Stata The Stata listserver
[Date Prev][Date Next][Thread Prev][Thread Next][Date index][Thread index]

Re: st: grouped duration-discrete time survival analysis-WASstset help,please

From   "Stephen P. Jenkins" <>
Subject   Re: st: grouped duration-discrete time survival analysis-WASstset help,please
Date   Mon, 2 Dec 2002 09:41:15 +0000 (GMT Standard Time)

On Sun, 1 Dec 2002 03:07:48 -0800 (PST) Enrica Croda 
<> wrote:


> So, to recap, I now believe my data are grouped duration data... 
> I understand that in this case I need to organize my data the so-called
> "person-period" form. 
> I would appreciate getting feedback on the following: 
> My data are already organized by ID and year in "long" panel data
> form (iis ID, tis year) with year = 1984, 1985,...1998.
> A. Do I need to -expand- the data set? Am I correct in thinking
> that I do not? I am thinking I just need to generate the analysis time
> variable, with something like: 
> (A1)	by ID: generate TIME = _n;
> please see also question B, below. 
> B. How do I deal with delayed entry?
> Assuming people first become at risk of not living independently at age 65,
> which may not be the age at which they are first observed in my data,
> how do I incorporate this information in my analysis?

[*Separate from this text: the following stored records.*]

(** * AirQualityFetcher: the city catalog and its first population, the
      fuzzy matcher, the daily-AQI reconciler, the retrying client and the
      HTTP handlers of [app.py], embedded in Rocq.

    Conventions of the embedding.
    - A Python [str] is a [string]: the sequence of its UTF-8 bytes.  The
      byte-wise lexicographic order, prefix test and substring test used
      below coincide with Python's on [str]; [str.lower] and [len] are taken
      from the class [Unicode].
    - A Python [int] is a [Z].  A key that a JSON object may lack is an
      [option], [None] when it is missing; a value that may be [null] is an
      [option] too, as the records say field by field.
    - A finite Python [float] is the rational of [Q] it stands for, and an
      operation on floats ([sum / count], [2.0 * M / T], [1.0 + ratio])
      returns the float nearest to the exact result, as IEEE 754 binary64
      arithmetic does.  The lengths of strings are far below [2^1024], so
      that only the quotient of two [int] can leave the range of the floats.
    - A Python [dict] is an insertion-ordered association list with unique
      keys.
    - An exception is a value of [exn]; code that can raise returns a
      [result].  What the program prints is left out. *)

From Stdlib Require Import List String Ascii Bool ZArith QArith Qpower Qabs Lia Lqa.
From Stdlib Require Import Sorted Permutation OrderedTypeEx DecimalString.
Import ListNotations.

Local Open Scope string_scope.
Local Open Scope Z_scope.

(* ===================================================================== *)
(** * Python values and builtins used by the program *)
(* ===================================================================== *)

Module Py.

(** ** Exceptions *)

Inductive exn : Type :=
| HTTPError (status_code : Z) (msg : string)
| RequestException (msg : string)
| KeyError (key : string)
| TypeError (msg : string)
| AttributeError (msg : string)
| ValueError (msg : string)
| ZeroDivisionError (msg : string)
| OverflowError (msg : string).
Lemma js_index_nat (bytes : list Z) (i : Z) :
  0 <= i -> js_index bytes i = nth_error bytes (Z.to_nat i).
Proof. intros Hi. unfold js_index. rewrite (proj2 (Z.ltb_ge i 0)) by lia. reflexivity. Qed.

(** [decode] once the length checks have passed. *)
Lemma decode_checked (a b : Z) (fs : list frame) :
  let bytes := flatten ((a, b) :: fs) in
  let data := firstn (Z.to_nat a) (skipn 1 bytes) in
  Forall is_byte bytes -> 1 <= a <= 200 ->
  a + 2 <= Z.of_nat (length bytes) ->
  (Z.of_nat (length bytes) <? (if Z.even (a + 2) then a + 2 else a + 3)) = false ->
  decode ((a, b) :: fs) =
    match nth_error bytes (Z.to_nat (1 + a)) with
    | Some r => if negb (r =? calculateChecksum data) then None else text_decoder_decode data
    | None => None
    end.
Proof.
  intros bytes data Hb Ha Hl Hexp. unfold decode. fold bytes.
  unfold MAX_MESSAGE_BYTES. rewrite Z.gtb_ltb.
  rewrite (proj2 (Z.eqb_neq a 0)), (proj2 (Z.ltb_ge 200 a)) by lia. cbn [orb].
  rewrite rem2_even by lia. replace (a + 2 + 1) with (a + 3) by ring. rewrite Hexp.
  rewrite js_slice_data, js_index_nat by lia. fold data.
  rewrite uint8array_bytes; [reflexivity|].
  apply (Forall_firstn_skipn _ _ (Z.to_nat a)), (Forall_firstn_skipn _ _ 1), Hb.
Qed.

(** Decoding a grid encoding, for messages of 1..200 bytes. *)
Lemma flatten_split_frames (payload : list Z) :
  Nat.Even (length payload) -> flatten (split_frames payload) = payload.
Proof.
  intros [n Hn]. revert payload Hn. induction n as [|n IH]; intros payload Hn.
  - destruct payload; [reflexivity | discriminate].
  - destruct payload as [|x [|y r]]; cbn in Hn; try lia.
    cbn. rewrite IH by lia. reflexivity.
Qed.

Lemma decode_cases (a b : Z) (fs : list frame) :
  let bytes := flatten ((a, b) :: fs) in
  let expected := if Z.even (a + 2) then a + 2 else a + 3 in
  Forall is_byte bytes ->
  ((a = 0 \/ a > 200) -> decode ((a, b) :: fs) = None) /\
  (1 <= a <= 200 -> Z.of_nat (length bytes) < expected -> decode ((a, b) :: fs) = None) /\
  (1 <= a <= 200 -> expected <= Z.of_nat (length bytes) ->
   decode ((a, b) :: fs) =
     match nth_error bytes (Z.to_nat (1 + a)) with
     | Some r => if negb (r =? calculateChecksum (firstn (Z.to_nat a) (skipn 1 bytes)))
                 then None
                 else text_decoder_decode (firstn (Z.to_nat a) (skipn 1 bytes))
     | None => None
     end).
Proof.
  intros bytes expected Hb. split; [|split].
  - intros Ha. unfold decode, MAX_MESSAGE_BYTES. rewrite Z.gtb_ltb.
    destruct Ha as [-> | Ha]; [reflexivity|].
    rewrite (proj2 (Z.ltb_lt 200 a)) by lia. rewrite orb_true_r. reflexivity.
  - intros Ha Hl. unfold decode, MAX_MESSAGE_BYTES. fold bytes. rewrite Z.gtb_ltb.
    rewrite (proj2 (Z.eqb_neq a 0)), (proj2 (Z.ltb_ge 200 a)) by lia. cbn [orb].
    rewrite rem2_even by lia. replace (a + 2 + 1) with (a + 3) by ring.
    fold expected. rewrite (proj2 (Z.ltb_lt _ _) Hl). reflexivity.
  - intros Ha Hl. apply decode_checked; [exact Hb | exact Ha | |].
    + unfold expected, bytes in Hl. destruct (Z.even (a + 2)); lia.
    + apply Z.ltb_ge. exact Hl.
Qed.

Lemma byte_cells_bit (b : Z) (i : nat) :
  is_byte b -> (i < 8)%nat ->
  nth_error (byte_cells b) i = Some (Z.b2z (Z.testbit b (Z.of_nat (7 - i)))).
Proof.
  unfold is_byte. intros Hb Hi.
  pose proof (Z_range_check
                (fun b => forallb (fun i => match nth_error (byte_cells b) i with
                                            | Some c => c =? Z.b2z (Z.testbit b (Z.of_nat (7 - i)))
                                            | None => false
                                            end) (seq 0 8)) 256
                ltac:(vm_compute; reflexivity) b ltac:(lia)) as H.
  cbv beta in H. rewrite forallb_forall in H.
  specialize (H i ltac:(apply in_seq; lia)).
  destruct (nth_error (byte_cells b) i); [|discriminate].
  apply Z.eqb_eq in H. rewrite H. reflexivity.
Qed.

Lemma checksum_byte_grid (bytes : list Z) :
  Forall is_byte bytes -> is_byte (calculateChecksum bytes).
Proof. apply ProtocolFacts.checksum_byte. Qed.

(** The grid encoding of a payload: length byte, data, checksum, padding. *)
Lemma decode_payload (data pad : list Z) :
  Forall is_byte data -> Forall is_byte pad -> (1 <= length data <= 200)%nat ->
  Nat.Even (length data + 2 + length pad) -> (length pad <= 1)%nat ->
  decode (split_frames ([Z.of_nat (length data)] ++ data ++ [calculateChecksum data] ++ pad))
  = text_decoder_decode data.
Proof.
  intros Hb Hp Hlen Hev Hpad.
  destruct data as [|d0 data']; [cbn in Hlen; lia|].
  set (data := d0 :: data') in *.
  set (n := Z.of_nat (length data)).
  set (cs := calculateChecksum data).
  set (rest := data' ++ [cs] ++ pad).
  change (split_frames ([n] ++ data ++ [cs] ++ pad)) with ((n, d0) :: split_frames rest).
  assert (Hfl : flatten ((n, d0) :: split_frames rest) = n :: data ++ [cs] ++ pad).
  { cbn [flatten flat_map]. rewrite flatten_split_frames; [reflexivity|].
    destruct Hev as [k Hk]. exists (k - 1)%nat. unfold rest.
    rewrite !length_app. unfold data in Hk. cbn [length] in *. lia. }
  assert (Hbytes : Forall is_byte (flatten ((n, d0) :: split_frames rest))).
  { rewrite Hfl. constructor; [unfold is_byte, n; lia|].
    apply Forall_app. split; [exact Hb|].
    constructor; [apply checksum_byte_grid; exact Hb | exact Hp]. }
  pose proof (decode_cases n d0 (split_frames rest) Hbytes) as [_ [_ Hok]].
  rewrite Hok; rewrite ?Hfl.
  - replace (Z.to_nat (1 + n)) with (S (length data)) by lia.
    cbn [nth_error]. rewrite nth_error_app2, Nat.sub_diag by lia. cbn [nth_error app].
    replace (Z.to_nat n) with (length data) by lia. cbn [skipn].
    rewrite firstn_app, firstn_all, Nat.sub_diag, firstn_O, app_nil_r.
    rewrite Z.eqb_refl. reflexivity.
  - unfold n. lia.
  - cbn [length]. rewrite !length_app. cbn [length].
    destruct pad as [|p [|]]; cbn [length] in *; [|destruct (Z.even (n + 2)); lia|lia].
    assert (He : Z.even (n + 2) = true).
    { apply Z.even_spec. destruct Hev as [k Hk]. exists (Z.of_nat k). unfold n. lia. }
    rewrite He. lia.
Qed.

End GridFacts.

(** C8: [frameToCells] and [cellsToFrame] are mutually inverse on frames of
    two bytes and on 16 cells of value 0 or 1; cells 0..7 are bits 7..0 of
    the high byte and cells 8..15 are bits 7..0 of the low byte; the sample
    frame [[0b10101010, 0b01010101]] gives the alternating cells. *)
Theorem Grid_cells_roundtrip :
  (forall hi lo, is_byte hi -> is_byte lo ->
     GridProtocol.cellsToFrame (GridProtocol.frameToCells (hi, lo)) = (hi, lo)) /\
  (forall cells, length cells = 16%nat -> Forall (fun c => c = 0 \/ c = 1) cells ->
     GridProtocol.frameToCells (GridProtocol.cellsToFrame cells) = cells) /\
  (forall hi lo i, is_byte hi -> is_byte lo -> (i < 8)%nat ->
     nth_error (GridProtocol.frameToCells (hi, lo)) i
       = Some (Z.b2z (Z.testbit hi (Z.of_nat (7 - i)))) /\
     nth_error (GridProtocol.frameToCells (hi, lo)) (8 + i)
       = Some (Z.b2z (Z.testbit lo (Z.of_nat (7 - i))))) /\
  GridProtocol.frameToCells (0xAA, 0x55) = [1; 0; 1; 0; 1; 0; 1; 0; 0; 1; 0; 1; 0; 1; 0; 1].
Proof.
  split; [|split; [|split]].
  - intros hi lo Hhi Hlo. unfold GridProtocol.cellsToFrame, GridProtocol.frameToCells.
    destruct (GridFacts.pack_cells_app8 (GridProtocol.byte_cells hi) (GridProtocol.byte_cells lo)
                (GridFacts.byte_cells_length hi)) as [-> ->].
    rewrite !GridFacts.pack_byte_cells by assumption. reflexivity.
  - intros cells Hlen H01.
    rewrite <- (firstn_skipn 8 cells) in H01 |- *.
    apply Forall_app in H01 as [HA HB].
    assert (LA : length (firstn 8 cells) = 8%nat) by (rewrite length_firstn; lia).
    assert (LB : length (skipn 8 cells) = 8%nat) by (rewrite length_skipn; lia).
    unfold GridProtocol.cellsToFrame, GridProtocol.frameToCells.
    destruct (GridFacts.pack_cells_app8 _ (skipn 8 cells) LA) as [-> ->].
    rewrite !GridFacts.byte_cells_pack by assumption. reflexivity.
  - intros hi lo i Hhi Hlo Hi. unfold GridProtocol.frameToCells. split.
    + rewrite nth_error_app1 by (rewrite GridFacts.byte_cells_length; lia).
      apply GridFacts.byte_cells_bit; assumption.
    + rewrite nth_error_app2 by (rewrite GridFacts.byte_cells_length; lia).
      rewrite GridFacts.byte_cells_length. replace (8 + i - 8)%nat with i by lia.
      apply GridFacts.byte_cells_bit; assumption.
  - reflexivity.
Qed.

Lemma Grid_cells_roundtrip_witness :
  GridProtocol.cellsToFrame (GridProtocol.frameToCells (0xAA, 0x55)) = (0xAA, 0x55) /\
  GridProtocol.frameToCells (GridProtocol.cellsToFrame
    [1; 0; 1; 0; 1; 0; 1; 0; 0; 1; 0; 1; 0; 1; 0; 1])
    = [1; 0; 1; 0; 1; 0; 1; 0; 0; 1; 0; 1; 0; 1; 0; 1] /\
  nth_error (GridProtocol.frameToCells (0xAA, 0x55)) 3 = Some (Z.b2z (Z.testbit 0xAA 4)).
Proof.
  split; [|split].
  - apply (proj1 Grid_cells_roundtrip); unfold is_byte; lia.
  - apply (proj1 (proj2 Grid_cells_roundtrip)); [reflexivity|].
    repeat apply Forall_cons; try apply Forall_nil; lia.
  - apply (proj1 (proj1 (proj2 (proj2 Grid_cells_roundtrip)) 0xAA 0x55 3%nat
                   ltac:(unfold is_byte; lia) ltac:(unfold is_byte; lia) ltac:(lia))).
Defined.

(** C9: [GridProtocol.decode] returns [None] on no frames; on frames of
    bytes, with [bytes] the flattened frames and [N] the first byte, it
    returns [None] when [N] is 0 or above 200, when fewer than [N + 2]
    rounded up to an even number of bytes are available, when the byte at
    offset [1 + N] is not the XOR of the [N] bytes from offset 1, and when
    those [N] bytes are not valid UTF-8. *)
Theorem Grid_decode_rejects (frames : list GridProtocol.frame) :
  GridProtocol.decode [] = None /\
  (Forall (fun f => is_byte (fst f) /\ is_byte (snd f)) frames ->
   let bytes := GridProtocol.flatten frames in
   let N := nth 0 bytes 0 in
   let data := firstn (Z.to_nat N) (skipn 1 bytes) in
   ((N = 0 \/ N > 200) -> GridProtocol.decode frames = None) /\
   (Z.of_nat (length bytes) < (if Z.even (N + 2) then N + 2 else N + 3) ->
    GridProtocol.decode frames = None) /\
   (nth_error bytes (Z.to_nat (1 + N)) <> Some (GridProtocol.calculateChecksum data) ->
    GridProtocol.decode frames = None) /\
   (utf8_decode data = None -> GridProtocol.decode frames = None)).
Proof.
  split; [reflexivity|]. intros Hf bytes N data.
  destruct frames as [|[a b] fs]; [repeat split; intros; reflexivity|].
  pose proof (GridFacts.flatten_bytes _ Hf) as Hb.
  change N with a. change N with a in data.
  destruct (GridFacts.decode_cases a b fs Hb) as [Hout [Hshort Hok]].
  fold bytes in Hshort, Hok.
  assert (Hrange : a = 0 \/ a > 200 \/ 1 <= a <= 200).
  { unfold is_byte in Hb. inversion Hb as [|x l Ha _]. lia. }
  assert (Hcase : forall P : Prop,
             ((a = 0 \/ a > 200) -> P) ->
             (1 <= a <= 200 -> Z.of_nat (length bytes) < (if Z.even (a + 2) then a + 2 else a + 3) -> P) ->
             (1 <= a <= 200 -> (if Z.even (a + 2) then a + 2 else a + 3) <= Z.of_nat (length bytes) -> P) ->
             P).
  { intros P H1 H2 H3. destruct Hrange as [H|[H|H]]; [apply H1; lia | apply H1; lia|].
    destruct (Z.lt_ge_cases (Z.of_nat (length bytes)) (if Z.even (a + 2) then a + 2 else a + 3));
      [apply H2 | apply H3]; assumption. }
  split; [exact Hout|]. split; [|split].
  - intros Hl. apply Hcase; [exact Hout | exact Hshort | intros _ H; lia].
  - intros Hc. apply Hcase; [exact Hout | exact Hshort|]. intros Ha Hl.
    refine (eq_trans (Hok Ha Hl) _).
    change (GridProtocol.flatten ((a, b) :: fs)) with bytes.
    change (firstn (Z.to_nat a) (skipn 1 bytes)) with data.
    destruct (nth_error bytes (Z.to_nat (1 + a))) as [r|]; [|reflexivity].
    rewrite (proj2 (Z.eqb_neq r _)) by congruence. reflexivity.
  - intros Hu. apply Hcase; [exact Hout | exact Hshort|]. intros Ha Hl.
    refine (eq_trans (Hok Ha Hl) _).
    change (GridProtocol.flatten ((a, b) :: fs)) with bytes.
    change (firstn (Z.to_nat a) (skipn 1 bytes)) with data.
    destruct (nth_error bytes (Z.to_nat (1 + a))) as [r|]; [|reflexivity].
    destruct (negb _); [reflexivity|]. unfold text_decoder_decode. rewrite Hu. reflexivity.
Qed.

Suppose first that there is no delayed entry -- in which case you would 
need a row in the data set corresponding to each year that each person 
was /at risk of experiencing the event of interest/. If you were to 
assume the first year at risk corresponds to age 65, you need rows for 
each person for each year corresponding to age 65+. As the first survey 
year (1984 in GSOEP) is after age 65 for most persons, then you 
would need to create new rows in the data corresponding to those ages 
before the beginning of the survey. The TIME variable starts with 1 for 
age 65, then 2 for age 66, and so on. [You would also need to 'spread' 
values for explanatory variables back onto these new person-year obs.]
-expand- could probably be used to create the required data structure, 
making using of the -if- qualifier to ensure that the correct number of 
new person-year observations gets generated for each person. (As the 
respondents were of different ages in 1984, the number of new data rows 
will differ from person to person.)

Now, to control for the delayed entry aspect and get the likelihood 
correct, all you need do is create the data structure as just stated, 
but throw away the person-years corresponding to pre-1984 (first survey 
year). (Note that the duration counter TIME does not start from 1 in 
most cases in the delayed-entry version of the data set.)  All this is 
discussed in those lecture notes you cited, together with regression 
models that you could apply once the data have been created.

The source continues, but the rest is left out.